С ГОЛДИНГОМ так было. Купил сразу несколько книжек его — всё-таки Нобелевский лауреат, опять же борода красивая. Прочитал полстраницы «Шпиля» — не моё. А потом, уж не знаю, что произошло, но прочитал запоем всего.

— А из современной литературы что последнее читал?

— Женский роман «В ролях» Виктории ЛЕБЕДЕВОЙ. Там про девочку, которая жила у нас в Выезжем Логе, а мать всё хотела её пробить куда-нибудь в богему, в Москву. Такая антизолушка. Хорошая книга. Евгения ЭДИНА «Ведьма в соседней квартире» недавно прочитал. Человек ведь не так много книг за жизнь прочитывает, по-моему, около трёх тысяч.

— Ты свои три тысячи прочитал?

— Нет, конечно. Хотя лет до 30 было время разбрасывать камни, и я читал много всего. Философию и нон-фикшн — очень уж хотел умным стать.

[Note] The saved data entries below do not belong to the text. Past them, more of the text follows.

Lemma run_failing what (m : go E (option yterror)) e : run (failing what m) e = run m e.
Proof. unfold failing. by go_step. Qed.

Lemma val_failing what (m : go E (option yterror)) e :
  val_of (failing what m) e = match val_of m e with Some err => Some (what, err) | None => None end.
Proof. unfold failing. by go_step. Qed.

Lemma init_sys_bundle_cells e b : cells (run (init_sys_bundle NodeExists tn) e) b = cells e b.
Proof.
  unfold init_sys_bundle. go_step. rewrite exists_reads.
  destruct (val_of (NodeExists _) e) as [err|[]]; [done|done|]. rewrite run_failing. apply bundle_cells.
Qed.

Lemma init_default_options_cells e b : cells (run (init_default_options path_Attr tn) e) b = cells e b.
Proof.
  unfold init_default_options. case_match; [done|]. go_step. rewrite GetNode_run.
  destruct (val_of (GetNode _) e); [done|]. rewrite run_failing. apply attribute_cells.
Qed.

Lemma init_tag_filter_cells bundle e b : cells (run (init_tag_filter path_Attr quoted tn bundle) e) b = cells e b.
Proof. unfold init_tag_filter. repeat case_match; try done. rewrite run_failing. apply attribute_cells. Qed.

(** What a list of steps may do to the cells, and what it has done when it did not fail. *)
Lemma steps_cons (s : go E (option (string * yterror))) l (e : E) :
  val_of (steps (s :: l)) e =
    match val_of s e with Some failed => Some failed | None => val_of (steps l) (run s e) end ∧
  run (steps (s :: l)) e = match val_of s e with Some _ => run s e | None => run (steps l) (run s e) end.
Proof. cbn [steps]. go_step. destruct (val_of s e); by go_step. Qed.

(** A bundle with [had] cells that asks for [count]. *)
Definition cells_between (e e' : E) (bundle : string) : Prop :=
  (cells e bundle ≤ cells e' bundle ≤ cells e bundle `max` bundleCellCount tn bundle)%Z.

Lemma init_cells_spec bundle e :
  cells_between e (run (init_cells tn bundle) e) bundle ∧
  (val_of (init_cells tn bundle) e = None →
     cells (run (init_cells tn bundle) e) bundle = (cells e bundle `max` bundleCellCount tn bundle)%Z) ∧
  ∀ other, other ≠ bundle → cells (run (init_cells tn bundle) e) other = cells e other.
Proof.
  destruct (CreateTabletCells_spec cells bundle (bundleCellCount tn bundle) e) as (H1 & H2 & H3).
  unfold init_cells. rewrite run_failing, val_failing. split_and!; [done| |done].
  intros Hv. apply H2. by destruct (val_of _ e).
Qed.
(** The agents keep the contract of components. *)
Theorem agent_component_frame k : agent_outside k → ComponentFrame (agent_component k).
Proof.
  intros Hk. pose proof (confined_agent_Fetch k Hk) as (F1 & F2 & F3).
  pose proof (λ dry, confined_agent_Sync k dry Hk) as HS. pose proof (outside_agent_precheck k Hk) as Hp.
  split; cbn [ci_Fetch ci_NeedUpdate ci_Sync ci_UpdatePreCheck agent_component]; try done.
  - intros dry. apply (HS dry).
  - intros w. apply Hp.
  - intros dry. apply (HS dry).
  - apply keeps_gets.
  - intros dry. apply (HS dry).
Qed.

(** ** The state of the query tracker during an update *)

Section query_tracker_update.
Context (qt : QueryTracker (E:=E)).

(** A pass over a query tracker that takes part in the update. *)
Definition qt_updates (w : W) : Prop :=
  IsUpdating w = true ∧ components_IsUpdatingComponent w (sc_base (qt_sc qt)) = true.

Abbreviation sync := (QueryTracker_Sync path_Attr position qt).

Lemma bulk_other_state cmp s dry (w : W) :
  GetUpdateState w ≠ UpdateStateWaitingForPodsRemoval → GetUpdateState w ≠ UpdateStateWaitingForPodsCreation →
  handleBulkUpdatingClusterState cmp s dry w = ((None, None), w).
Proof.
  intros H1 H2. unfold handleBulkUpdatingClusterState, mbind, go_bind, gets. cbn. by destruct (GetUpdateState w).
Qed.

(** The rest of a pass, after the handling of the update. *)
Definition qt_rest (dry : bool) : go W (ComponentStatus * option error) :=
  let sc := qt_sc qt in
  sync_secret (sc_base sc) (qt_secret qt) dry
  (unless_done (qt_setup path_Attr qt dry)
  (sync_server sc dry (srv_Sync (sc_server sc))
  (unless_done (sc_ArePodsReady sc) (mret (ComponentStatusReady, None))))).

(** What a pass does in the two states of the query tracker. *)
Lemma qt_prepare_pass w :
  qt_updates w → GetUpdateState w = UpdateStateWaitingForQTStateUpdatingPrepare →
  run (sync false) w =
    run (SetUpdateStatusCondition (condition ConditionQTStatePreparedForUpdating ConditionTrue
           "QTStatePreparedForUpdating" "Query Tracker state prepared for updating"))
      (run (Restart (qt_initQTState qt)) w).
Proof.
  intros [Hu Hc] Hs. unfold QueryTracker_Sync, if_status, when_updating. go_step. rewrite Hu.
  unfold qt_updating, or_status. go_step. rewrite Hc. cbn [negb]. go_step.
  unfold val_of, run. rewrite bulk_other_state by (by rewrite Hs). cbn [fst snd].
  unfold qt_updateState, mbind, go_bind, gets. cbn [fst snd]. rewrite Hs. cbn. by destruct (Restart (qt_initQTState qt) w) as [[] w1].
Qed.

Lemma qt_update_pass w :
  qt_updates w → GetUpdateState w = UpdateStateWaitingForQTStateUpdate →
  run (sync false) w =
    if IsCompleted (qt_initQTState qt) w
    then run (SetUpdateStatusCondition (condition ConditionQTStateUpdated ConditionTrue "QTStateUpdated"
                "Query tracker state updated")) w
    else run (qt_rest false) w.
Proof.
  intros [Hu Hc] Hs. unfold QueryTracker_Sync, if_status, when_updating. go_step. rewrite Hu.
  unfold qt_updating, or_status. go_step. rewrite Hc. cbn [negb]. go_step.
  unfold val_of, run. rewrite bulk_other_state by (by rewrite Hs). cbn [fst snd].
  unfold qt_updateState, mbind, go_bind, gets. cbn [fst snd]. rewrite Hs.
  destruct (IsCompleted (qt_initQTState qt) w); cbn [negb]; [done|]. cbn. by rewrite Hs.
Qed.

End query_tracker_update.
End kinds.

(** ** Update steps of the query tracker *)

Section query_tracker_evidence.
Context {E : Type} {MC : MetaConditions} {ML : MetaConditionsLaws MC} {SC : StatusClient E} {CC : CypressClient E}.
Context {Y : Ypath} {CF : ConfigCodec} {CD : ClientDeps E}.
Context `{HKC : !KubeClient E ConfigMap} `{HKJ : !KubeClient E Job} `{HKS : !KubeClient E Secret}.
Context {DZ : YsonDecode Z} {DL : YsonDecode (list string)} {DO : YsonDecode (gmap string Any)}.
Context (path_Attr : string → string → string) (position : string → Z → string).
Context (qt : QueryTracker (E:=E)) {SO : ServerOutside (sc_server (qt_sc qt))}.

Abbreviation W := (World E).
Abbreviation sync := (QueryTracker_Sync path_Attr position qt).
Abbreviation rest := (qt_rest path_Attr qt).

Lemma outside_yts {A} (m : go W A) : outside m → preserves w_yts m.
Proof. intros H w. apply H. Qed.

Lemma outside_update {A} (m : go W A) : outside m → preserves w_update_status m.
Proof. intros H. by apply update_status_of_yts, outside_yts. Qed.

Lemma outside_in_resource {T} `{KubeObject T} (cell : lens E (ManagedResource T)) f : outside (in_resource cell f).
Proof. by intros w. Qed.

Lemma outside_resource_Sync {T} `{KubeObject T} `{!KubeClient E T} (cell : lens E (ManagedResource T)) :
  outside (resource_Sync cell).
Proof.
  intros w. split; [apply (resource_Sync_yts cell w)|]. apply (confined_resource_Sync cell).
Qed.

Lemma outside_sync_secret sc secret dry (k : go W (ComponentStatus * option error)) :
  outside k → outside (sync_secret sc secret dry k).
Proof.
  intros Hk. pose proof (@outside_in_resource Secret _ secret). pose proof (@outside_resource_Sync Secret _ _ secret).
  unfold sync_secret, sync_if, secret_Build. go_outside.
Qed.

Lemma outside_sync_server sc dry sync_ (k : go W (ComponentStatus * option error)) :
  outside sync_ → outside k → outside (sync_server sc dry sync_ k).
Proof. unfold sync_server, sync_if. go_outside. Qed.

Lemma outside_unless_done (m k : go W (ComponentStatus * option error)) :
  outside m → outside k → outside (unless_done m k).
Proof. unfold unless_done. go_outside. Qed.

Lemma outside_ArePodsReady : outside (sc_ArePodsReady (qt_sc qt)).
Proof. unfold sc_ArePodsReady, arePodsReady. go_outside. Qed.

(** The rest of a pass reports no update step as done. *)
Lemma qt_setup_update dry : preserves w_update_status (qt_setup path_Attr qt dry).
Proof.
  pose proof (ij_Sync_update (qt_initQTState qt)). pose proof (update_status_of_yts _ (ij_Build_yts (qt_initQTState qt))).
  assert (∀ ready r, preserves w_update_status (on_client (E:=E) ready r)) as Ho.
  { intros ready r. apply outside_update. unfold on_client. go_outside. }
  assert (preserves w_update_status (qt_initialize path_Attr qt dry)) as Hi.
  { unfold qt_initialize. go_frame. }
  assert (∀ l (k : go W (ComponentStatus * option error)), preserves w_update_status k →
            preserves w_update_status (wait_all l k)) as Hw.
  { intros l k Hk. induction l as [|c l IH]; cbn [wait_all]; [done|]. unfold wait_running. go_frame. }
  unfold qt_setup. go_frame; apply Hw; go_frame.
Qed.

Lemma qt_rest_update dry : preserves w_update_status (rest dry).
Proof.
  assert (preserves w_update_status (unless_done (qt_setup path_Attr qt dry)
    (sync_server (qt_sc qt) dry (srv_Sync (sc_server (qt_sc qt)))
      (unless_done (sc_ArePodsReady (qt_sc qt)) (mret (ComponentStatusReady, None)))))) as Hk.
  { pose proof (qt_setup_update dry). unfold unless_done at 1. apply preserves_bind; [done|]. intros [status err].
    case_match; [done|]. apply outside_update, outside_sync_server; [apply so_Sync|].
    apply outside_unless_done; [apply outside_ArePodsReady|apply outside_ret]. }
  pose proof (@outside_in_resource Secret _ (qt_secret qt)) as H1.
  pose proof (@outside_resource_Sync Secret _ _ (qt_secret qt)) as H2.
  unfold qt_rest, sync_secret, sync_if. do 2 (apply preserves_bind; [done|]; intros ?). case_match; [|done].
  apply outside_update. unfold secret_Build. go_outside.
Qed.

(** The step that migrates the tables of the query tracker is reported done only on the
    evidence of a run of its job made during this update: the step before it forgets the
    completion of any earlier run, and the step itself is reported done only in a pass that
    finds the job completed. *)
Theorem qt_update_evidence w :
  conditions_ok w → qt_updates qt w →
  (GetUpdateState w = UpdateStateWaitingForQTStateUpdatingPrepare →
     IsUpdateStatusConditionTrue (run (sync false) w) ConditionQTStatePreparedForUpdating = true ∧
     IsCompleted (qt_initQTState qt) (run (sync false) w) = false) ∧
  (GetUpdateState w = UpdateStateWaitingForQTStateUpdate →
     IsUpdateStatusConditionTrue w ConditionQTStateUpdated = false →
     IsUpdateStatusConditionTrue (run (sync false) w) ConditionQTStateUpdated = true →
     IsCompleted (qt_initQTState qt) w = true).
Proof.
  intros [Hs Hu] Hq. split.
  - intros Hst. rewrite (qt_prepare_pass path_Attr position qt w Hq Hst). set (w1 := run (Restart _) w).
    split.
    + rewrite IsUpdateStatusConditionTrue_set by done. by rewrite bool_decide_true.
    + unfold IsCompleted. apply andb_false_intro2. change (IsStatusConditionTrue w1 (ij_statusCondition (qt_initQTState qt)) = false).
      rewrite IsStatusConditionTrue_find. unfold GetStatusCondition. change (st_Conditions (w_status w1)) with
        (meta_RemoveStatusCondition (w_conditions w) (ij_statusCondition (qt_initQTState qt))). by rewrite remove_same.
  - intros Hst Hf. rewrite (qt_update_pass path_Attr position qt w Hq Hst).
    destruct (IsCompleted (qt_initQTState qt) w); [done|].
    unfold IsUpdateStatusConditionTrue in *. rewrite (qt_rest_update false w). by rewrite Hf.
Qed.

(** A query tracker without instances: [setup] is skipped, the job is never run, and no pass
    changes anything of the resource, so that the update waits in this step for ever. *)
Lemma qt_without_instances_stuck w :
  qt_updates qt w → GetUpdateState w = UpdateStateWaitingForQTStateUpdate →
  getInstanceCount (srv_pods (sc_server (qt_sc qt))) w = 0%Z →
  IsStatusConditionTrue w (ij_statusCondition (qt_initQTState qt)) = false →
  w_yts (run (sync false) w) = w_yts w.
Proof.
  intros Hq Hst Hn Hf. rewrite (qt_update_pass path_Attr position qt w Hq Hst). unfold IsCompleted. rewrite Hf, andb_false_r.
  pose proof (@outside_in_resource Secret _ (qt_secret qt)) as H1.
  pose proof (@outside_resource_Sync Secret _ _ (qt_secret qt)) as H2.
  unfold qt_rest, sync_secret, sync_if. go_step. case_match.
  - apply outside_yts. unfold secret_Build. go_outside.
  - unfold unless_done at 1, qt_setup. go_step. rewrite Hn. rewrite bool_decide_true by done. go_step. cbn.
    apply outside_yts, outside_sync_server; [apply so_Sync|].
    apply outside_unless_done; [apply outside_ArePodsReady|apply outside_ret].
Qed.

End query_tracker_evidence.

(** ** Example *)

Section example.

#[local] Existing Instance flat_status.
#[local] Existing Instance flat_cms.
#[local] Existing Instance flat_deps.
#[local] Existing Instance flat_decode_int.
#[local] Existing Instance flat_decode_strings.
#[local] Existing Instance flat_decode_map.
#[local] Instance flat_jobs : KubeClient FlatCypress Job := {
  client_Get _ := λ e, (inl NotFound, e);
  client_Create o := λ e, ((None, o), e);
  client_Update o := λ e, ((None, o), e);
  client_Delete _ := λ e, (None, e);
  SetControllerReference _ o := inr o;
}.
#[local] Instance flat_secrets : KubeClient FlatCypress Secret := {
  client_Get _ := λ e, (inl NotFound, e);
  client_Create o := λ e, ((None, o), e);
  client_Update o := λ e, ((None, o), e);
  client_Delete _ := λ e, (None, e);
  SetControllerReference _ o := inr o;
}.

Definition example_query_tracker : QueryTracker (E:=FlatCypress) :=
  mkQueryTracker (example_sc QueryTrackerType) None [] example_init_user
    (const_lens (mkManagedResource "secret" SecretZero SecretZero)) [].

(** An update of the query tracker whose job was completed at an earlier update. *)
Definition qt_world : World FlatCypress :=
  mkWorld (mkYtsaurus "minisaurus" "default" 7 YtsaurusSpecZero
    (mkYtsaurusStatus ClusterStateUpdating
       [mkCondition (ij_statusCondition example_init_user) ConditionTrue 6 100 "Done" "done"] 6
       (us_set_State UpdateStateWaitingForQTStateUpdatingPrepare
          (us_set_UpdatingComponents [mkComponent QueryTrackerType ""] "" UpdateStatusZero)))) [] 200 ∅ ∅.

А часть классики непрочитанной тогда осталась. Вот «Анну Каренину» даже с третьей попытки не смог одолеть, не сочувствую я ей. А всё остальное у Толстого люблю.
«Войну и мир» перечитываю постоянно. С любого места, со случайно открытой страницы.

— Так уж и постоянно? Раз в год? Раз в пять лет?

— По ощущениям — всегда. Я человек беспорядочный. Пришло настроение — перечитал хотя бы десять страниц. В прошлом году — два тома. Латиноамериканцев также могу бесконечно перечитывать. У БОРХЕСА, как ни странно, почти не запоминаю сюжетов, но само повествование выводит в нужную тональность для моей работы — стилистическую, речевую. Чтобы что-то сочинять, нужно всё-таки немного приподниматься. Когда ты с сюжетом и персонажем на одном уровне — это в лучшем случае хорошая журналистика. А для прозы нужно немного взлетать, чуть сверху смотреть.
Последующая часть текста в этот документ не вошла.